[Saved data entries]
▬▬▬▬▬▬▬▬▬▬

(** a KRPC error with a 64-bit code survives its encoding; whatever the
    decoder of the library returns for other bytes, decoding is an error value
    and never a panic. *)
Theorem error_roundtrip `{BencodeLaws} (e : Error) :
  - 2 ^ 63 <= e_Code e < 2 ^ 63 ->
  Error_UnmarshalBencode (Error_MarshalBencode e) = Ret e /\
  (forall b, Error_UnmarshalBencode b <> Panic).
Proof.
  intros Hc. split.
  - unfold Error_UnmarshalBencode, Error_MarshalBencode.
    rewrite code_message_roundtrip by done. by destruct e.
  - intros b. unfold Error_UnmarshalBencode.
    destruct (Unmarshal_any b) as [[| | |[|[] [|[] ?]]|]|]; done.
Qed.

Lemma parsePeer_6 c :
  length c = 6%nat -> exists p, parsePeer 4 Unmap c = Some p /\ CompactPeer_UnmarshalBinary c = Ret p.
Proof.
  intros Hc. destruct (CompactPeer_UnmarshalBinary_6 c Hc) as (p & Hp & _).
  exists p. split; [|done]. unfold CompactPeer_UnmarshalBinary, parsePeer in *. rewrite Hc in Hp.
  cbn [Nat.eqb Nat.sub] in Hp. destruct (AddrFromSlice (take 4 c)); by simplify_eq/=.
Qed.

(** the two parsers of a peer exchange message read one peer from every
    complete 6-byte (18-byte) block and ignore what is left over; on IPv4 peers
    they invert [CompactPeer.MarshalBinary]. *)
Theorem parsePeers_complete (s rest : list byte) (l : list AddrPort) :
  Forall (fun p => compact_ap p /\ Is4 (ap_addr p)) l -> (length rest < 6)%nat ->
  length (parsePeers s) = (length s / 6)%nat /\
  length (parsePeers6 s) = (length s / 18)%nat /\
  parsePeers (concat (CompactPeer_MarshalBinary <$> l) ++ rest) = l.
Proof.
  intros Hl Hr.
  assert (forall (f : list byte -> option AddrPort) cs, Forall (fun c => is_Some (f c)) cs ->
            length (omap f cs) = length cs) as Homap.
  { intros f cs. induction 1 as [|c cs [p Hp] _ IH]; [done|]. simpl. rewrite Hp. simpl. f_equal. exact IH. }
  split; [|split].
  - unfold parsePeers. rewrite Homap, chunks_length; [done|].
    eapply Forall_impl; [apply chunks_each; lia|]. intros c Hc.
    destruct (parsePeer_6 c Hc) as (p & -> & _). by eexists.
  - unfold parsePeers6. rewrite Homap, chunks_length; [done|].
    eapply Forall_impl; [apply chunks_each; lia|]. intros c Hc. unfold parsePeer.
    destruct (proj2 (AddrFromSlice_Some (take 16 c))) as [a ->]; [|by eexists].
    right. rewrite length_take, Hc. done.
  - unfold parsePeers. induction Hl as [|p l [Hc H4] _ IH]; csimpl.
    + unfold chunks. rewrite Nat.div_small by done. done.
    + destruct (CompactPeer_roundtrip p Hc) as [Hlen Hd].
      unfold ip_len in Hlen. rewrite (Is_true_true_1 _ H4) in Hlen.
      rewrite <- app_assoc, chunks_app by (lia || done). cbn [omap list_omap].
      destruct (parsePeer_6 _ Hlen) as (q & -> & Hq). f_equal; [congruence|exact IH].
Qed.

(** a peer id is 20 bytes: the client prefix, then twelve digits of which
    none is a 9 ([rand.Intn(high-low)] excludes its bound). *)
Theorem randomID_shape (draws : list Z) :
  length draws = 12%nat ->
  length (randomID draws) = 20%nat /\ take 8 (randomID draws) = bytes_of "-MC0008-" /\
  Forall (fun b => b2z x30 <= b2z b < b2z x39) (drop 8 (randomID draws)).
Proof.
  intros Hd. unfold randomID. change (20 - length (bytes_of "-MC0008-"))%nat with 12%nat.
  rewrite take_ge by lia. split; [by rewrite length_app, length_fmap, Hd|].
  split; [by rewrite (take_app_length' _ _ 8)|]. rewrite (drop_app_length' _ _ 8) by done.
  apply Forall_fmap, Forall_forall. intros r _. cbn. unfold randomDigit.
  change (b2z x39) with 57. change (b2z x30) with 48. change (57 - 48) with 9.
  rewrite b2z_z2b. pose proof (Z.mod_pos_bound r 9 ltac:(lia)). rewrite Z.mod_small; lia.
Qed.

(** ** Concrete data *)

Definition peer4 : AddrPort := AddrPortFrom (Addr4 16909060) 6881.
Definition peer6 : AddrPort := AddrPortFrom (Addr6 42540766411282592856903984951653826561 "") 6881.

Lemma peer4_compact : compact_ap peer4.
Proof. repeat split; by vm_compute. Qed.
Lemma peer6_compact : compact_ap peer6.
Proof. repeat split; by vm_compute. Qed.

Lemma nodes_roundtrip_witness :
  unmarshalCompactNodeInfosBencode
    (CompactNodeInfos_MarshalBencode [mkNodeInfo (be_encode 20 7) peer6]) 38
  = Ret [mkNodeInfo (be_encode 20 7) peer6].
Proof.
  apply (nodes_roundtrip 38 [mkNodeInfo (be_encode 20 7) peer6]); [by right|].
  constructor; [|constructor]. split; [done|]. split; [apply peer6_compact|done].
Defined.

Lemma peers_roundtrip_witness :
  CompactPeers_UnmarshalBencode (CompactPeers_MarshalBencode [peer4; peer6]) = Ret [peer4; peer6].
Proof.
  apply (peers_roundtrip [peer4; peer6]). repeat constructor; apply peer4_compact || apply peer6_compact.
Defined.

Lemma UnmarshalCompactPeers_only_ipv4_witness :
  exists l, UnmarshalCompactPeers (CompactPeer_MarshalBinary peer6) = Ret l /\ length l = 3%nat.
Proof.
  destruct (UnmarshalCompactPeers_only_ipv4 (CompactPeer_MarshalBinary peer6) eq_refl)
    as [(l & H & Hl & _) _].
  exists l. split; [exact H|]. rewrite Hl. by vm_compute.
Defined.

Lemma error_roundtrip_witness :
  Error_UnmarshalBencode (Error_MarshalBencode (mkError 201 (bytes_of "Generic Error")))
  = Ret (mkError 201 (bytes_of "Generic Error")).
Proof. apply (error_roundtrip (mkError 201 (bytes_of "Generic Error"))). cbn. lia. Defined.
Lemma wait_running fuel health k retries :
  wait_for_server fuel health k retries = None <->
  (forall j, (j < fuel)%nat -> health (k + j)%nat <> Status 200) /\ throws health k fuel < retries.
Proof.
  revert k retries; induction fuel as [|fuel IH]; intros k retries; cbn [wait_for_server throws].
  { destruct (Z.leb_spec retries 0); split; try done; [lia|]. intros _. split; lia. }
  pose proof (throws_range health (S k) fuel) as Hrange.
  assert (forall r, wait_for_server fuel health (S k) r = None <->
    (forall j, (j < fuel)%nat -> health (k + S j)%nat <> Status 200) /\ throws health (S k) fuel < r) as IH'.
  { intros r. rewrite IH. setoid_rewrite <- Nat.add_succ_comm. done. }
  destruct (Z.leb_spec retries 0).
  { split; [done|]. intros [_ Hlt]. case_match; lia. }
  assert (forall P : nat -> Prop, (forall j, (j < S fuel)%nat -> P j) <-> P 0%nat /\ forall j, (j < fuel)%nat -> P (S j)) as Hall.
  { intros P. split; [intros HP; split; intros; apply HP; lia|]. intros [? ?] [|j] ?; auto with lia. }
  rewrite Hall, Nat.add_0_r. destruct (health k) as [code|].
  - destruct (Z.eqb_spec code 200) as [->|Hne]; [split; [done|tauto]|].
    specialize (IH' retries). rewrite Z.add_0_l.
    destruct (wait_for_server fuel health (S k) retries) as [[r tr]|]; cbn.
    + split; [done|]. intros [[_ H1] H2]. discriminate (proj2 IH' (conj H1 H2)).
    + split; [|done]. intros _. destruct (proj1 IH' eq_refl). split; [split; [congruence|done]|done].
  - specialize (IH' (retries - 1)).
    destruct (wait_for_server fuel health (S k) (retries - 1)) as [[r tr]|]; cbn.
    + split; [done|]. intros [[_ H1] H2]. assert (throws health (S k) fuel < retries - 1) as H3 by lia.
      discriminate (proj2 IH' (conj H1 H3)).
    + split; [|done]. intros _. destruct (proj1 IH' eq_refl). split; [split; [congruence|done]|lia].
Qed.

Definition waiting_action (a : action) : Prop :=
  match a with Shot _ | Close | Exit _ | Mkdir _ => False | _ => True end.

Lemma wait_result fuel health k retries r tr :
  wait_for_server fuel health k retries = Some (r, tr) -> 0 <= retries ->
  0 <= r /\ (r <> 0 <-> Log "Server is ready" ∈ tr) /\ Forall waiting_action tr.
Proof.
  revert k retries tr; induction fuel as [|fuel IH]; intros k retries tr; cbn [wait_for_server].
  { destruct (Z.leb_spec retries 0); [|done]. intros [= <- <-] ?. split; [done|].
    split; [|done]. rewrite elem_of_nil. lia. }
  destruct (Z.leb_spec retries 0).
  { intros [= <- <-] ?. split; [done|]. split; [|done]. rewrite elem_of_nil. lia. }
  destruct (health k) as [code|].
  - destruct (code =? 200).
    { intros [= <- <-] ?. split; [lia|]. split; [|by repeat constructor].
      rewrite !elem_of_cons. split; [auto|lia]. }
    destruct (wait_for_server _ _ _ _) as [[r' tr']|] eqn:Hw; [|done]. intros [= <- <-] ?.
    destruct (IH _ _ _ Hw ltac:(lia)) as (Hr0 & Hr1 & Hr2).
    split; [done|]. rewrite Hr1, elem_of_cons. split; [|by constructor]. by split; [right|intros [?|]].
  - destruct (wait_for_server _ _ _ _) as [[r' tr']|] eqn:Hw; [|done]. intros [= <- <-] ?.
    destruct (IH _ _ _ Hw ltac:(lia)) as (Hr0 & Hr1 & Hr2).
    split; [done|]. rewrite Hr1, !elem_of_cons. split; [|by repeat constructor].
    by split; [auto|intros [?|[?|[?|]]]].
Qed.

(** C34: The wait for the server goes on forever exactly when no answer is ever
    200 and fewer than 30 attempts ever throw: an answer other than 200 uses no
    retry, so a server that answers but is not healthy is polled without end
    (and without pause). *)
Theorem wait_runs_forever_iff (health : nat -> answer) :
  (forall fuel, wait_for_server fuel health 0 30 = None) <->
  (forall k, health k <> Status 200) /\ (forall n, throws health 0 n < 30).
Proof.
  split.
  - intros H. split.
    + intros k. by apply (proj1 (wait_running (S k) health 0 30) (H (S k))); lia.
    + intros n. by apply (proj1 (wait_running n health 0 30) (H n)).
  - intros [H1 H2] fuel. apply wait_running. split; [intros; apply H1|apply H2].
Qed.

(** ** The run *)

Definition shots (tr : list action) : list string :=
  omap (fun a => match a with Shot f => Some f | _ => None end) tr.

Lemma omap_none {A B} (f : A -> option B) l : Forall (fun x => f x = None) l -> omap f l = [].
Proof. induction 1 as [|x l Hx _ IH]; [done|]. cbn. by rewrite Hx. Qed.

Lemma shots_capture dir r p :
  shots (capture dir r p) = if page_ok r then [shot_path dir p.1] else [].
Proof. unfold page_ok. destruct r as [[] [] []]; done. Qed.

Lemma shots_app l k : shots (l ++ k) = shots l ++ shots k.
Proof. apply omap_app. Qed.

Lemma shots_pages dir outcome (l : list (string * string)) :
  shots (concat ((fun p => capture dir (outcome p.1) p) <$> l)) =
  (fun p => shot_path dir p.1) <$> filter (fun p => page_ok (outcome p.1)) l.
Proof.
  induction l as [|p l IH]; [done|]. rewrite fmap_cons. cbn [concat].
  rewrite shots_app, shots_capture, IH, filter_cons. destruct (page_ok (outcome p.1)); done.
Qed.

Lemma no_exit dir outcome (l : list (string * string)) c :
  Exit c ∉ concat ((fun p => capture dir (outcome p.1) p) <$> l).
Proof.
  intros (i & k & Hk & Hin)%elem_of_concat. apply list_lookup_fmap_Some in Hk as (p & -> & _).
  unfold capture in Hin. destruct (outcome p.1) as [[] [] []]; not_in_list Hin.
Qed.

(** A run that ends either gave up (after 30 failed attempts: it exits with
    1, captures nothing and leaves the browser open) or found the server and
    captured, in order, exactly the pages whose three steps succeeded: a failing
    page is skipped and does not keep the later ones from being captured, and
    the browser is closed last. *)
Theorem main_captures (fuel : nat) (dirExists : bool) (dir : string) (health : nat -> answer)
    (outcome : string -> page_result) (tr : list action) :
  main fuel dirExists dir health outcome = Some tr ->
  (last tr = Some (Exit 1) /\ shots tr = [] /\ (Close ∉ tr) /\ (Log "Server is ready" ∉ tr)) \/
  (last tr = Some Close /\ (forall c, Exit c ∉ tr) /\ (Log "Server is ready" ∈ tr) /\
   shots tr = ((fun p => shot_path dir p.1) <$> filter (fun p => page_ok (outcome p.1)) pages)).
Proof.
  unfold main. destruct (wait_for_server fuel health 0 30) as [[r w]|] eqn:Hw; [|done]. cbn [mbind option_bind].
  destruct (wait_result _ _ _ _ _ _ Hw ltac:(lia)) as (_ & Hready & Hwait).
  assert (shots w = []) as Hs0 by (apply omap_none; eapply Forall_impl; [exact Hwait|]; by intros []).
  rewrite Forall_forall in Hwait.
  set (pre := if dirExists then [] else [Mkdir dir]).
  assert (shots pre = []) as Hp0 by (by destruct dirExists).
  assert (forall a, a ∈ pre -> a = Mkdir dir) as Hpre by (intros a; subst pre; destruct dirExists; rewrite ?list_elem_of_singleton, ?elem_of_nil; tauto).
  assert (forall a, a ∈ w -> waiting_action a) as Hin by done.
  destruct (Z.eqb_spec r 0) as [->|Hr]; intros <-%(inj Some).
  - left. rewrite ?app_assoc, !shots_app, Hs0, Hp0. repeat split.
    + by rewrite last_app.
    + rewrite !elem_of_app. intros [[Hx|Hx]|Hx]; [by apply Hpre in Hx|by apply Hin in Hx|not_in_list Hx].
    + rewrite !elem_of_app, <- Hready. intros [[Hx|Hx]|Hx]; [by apply Hpre in Hx|done|not_in_list Hx].
  - right. rewrite ?app_assoc, !shots_app, Hs0, Hp0, shots_pages. repeat split.
    + by rewrite last_app.
    + intros c. rewrite !elem_of_app. intros [[[Hx|Hx]|Hx]|Hx].
      * by apply Hpre in Hx.
      * by apply Hin in Hx.
      * by apply no_exit in Hx.
      * not_in_list Hx.
    + rewrite !elem_of_app. left. left. right. by apply Hready.
    + by rewrite app_nil_r.
Qed.

(** ** One page fails, and a server that is never healthy *)

Definition demo_outcome (name : string) : page_result :=
  mkPageResult (negb (bool_decide (name = "search"%string))) true true.
Definition demo_health (k : nat) : answer := if (k <? 2)%nat then GotoThrows else Status 200.

Theorem main_captures_witness :
  exists tr, main 5 false "shots" demo_health demo_outcome = Some tr /\
    last tr = Some Close /\ length (shots tr) = 6%nat.
Proof.
  destruct (main 5 false "shots" demo_health demo_outcome) as [tr|] eqn:E; [|discriminate E].
  exists tr. split; [reflexivity|].
  destruct (main_captures _ _ _ _ _ _ E) as [(H & _ & _ & Hn)|(H & _ & _ & Hs)].
  - exfalso. apply Hn. injection E as <-. do 8 right. left.
  - split; [exact H|]. rewrite Hs. reflexivity.
Defined.

Example unhealthy_forever fuel : wait_for_server fuel (fun _ => Status 503) 0 30 = None.
Proof.
  apply wait_runs_forever_iff. split; [done|]. intros n.
  enough (forall k, throws (fun _ => Status 503) k n = 0) as -> by done.
  induction n as [|n IH]; intros k; [done|]. cbn [throws]. by rewrite IH.
Qed.

End Screenshots.

Module Tailwind.

(** [module.exports]; a plugin is named by the module that is required. *)
Record config : Type := mkConfig {
  content : list string; theme_extend : list (string * string); plugins : list string; daisyui_themes : string
}.
Definition exports : config := mkConfig ["./ui/templates/**/*.html"%string] [] ["daisyui"%string] "all"%string.

End Tailwind.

▬▬▬▬▬▬▬▬▬▬

Look back at the entries above and repeat, unchanged, every line from the line holding "unmarshalCompactNodeInfosBencode" through the line holding "assert (forall r, wait_for_server".

  unmarshalCompactNodeInfosBencode
    (CompactNodeInfos_MarshalBencode [mkNodeInfo (be_encode 20 7) peer6]) 38
  = Ret [mkNodeInfo (be_encode 20 7) peer6].
Proof.
  apply (nodes_roundtrip 38 [mkNodeInfo (be_encode 20 7) peer6]); [by right|].
  constructor; [|constructor]. split; [done|]. split; [apply peer6_compact|done].
Defined.

Lemma peers_roundtrip_witness :
  CompactPeers_UnmarshalBencode (CompactPeers_MarshalBencode [peer4; peer6]) = Ret [peer4; peer6].
Proof.
  apply (peers_roundtrip [peer4; peer6]). repeat constructor; apply peer4_compact || apply peer6_compact.
Defined.

Lemma UnmarshalCompactPeers_only_ipv4_witness :
  exists l, UnmarshalCompactPeers (CompactPeer_MarshalBinary peer6) = Ret l /\ length l = 3%nat.
Proof.
  destruct (UnmarshalCompactPeers_only_ipv4 (CompactPeer_MarshalBinary peer6) eq_refl)
    as [(l & H & Hl & _) _].
  exists l. split; [exact H|]. rewrite Hl. by vm_compute.
Defined.

Lemma error_roundtrip_witness :
  Error_UnmarshalBencode (Error_MarshalBencode (mkError 201 (bytes_of "Generic Error")))
  = Ret (mkError 201 (bytes_of "Generic Error")).
Proof. apply (error_roundtrip (mkError 201 (bytes_of "Generic Error"))). cbn. lia. Defined.
Lemma wait_running fuel health k retries :
  wait_for_server fuel health k retries = None <->
  (forall j, (j < fuel)%nat -> health (k + j)%nat <> Status 200) /\ throws health k fuel < retries.
Proof.
  revert k retries; induction fuel as [|fuel IH]; intros k retries; cbn [wait_for_server throws].
  { destruct (Z.leb_spec retries 0); split; try done; [lia|]. intros _. split; lia. }
  pose proof (throws_range health (S k) fuel) as Hrange.
  assert (forall r, wait_for_server fuel health (S k) r = None <->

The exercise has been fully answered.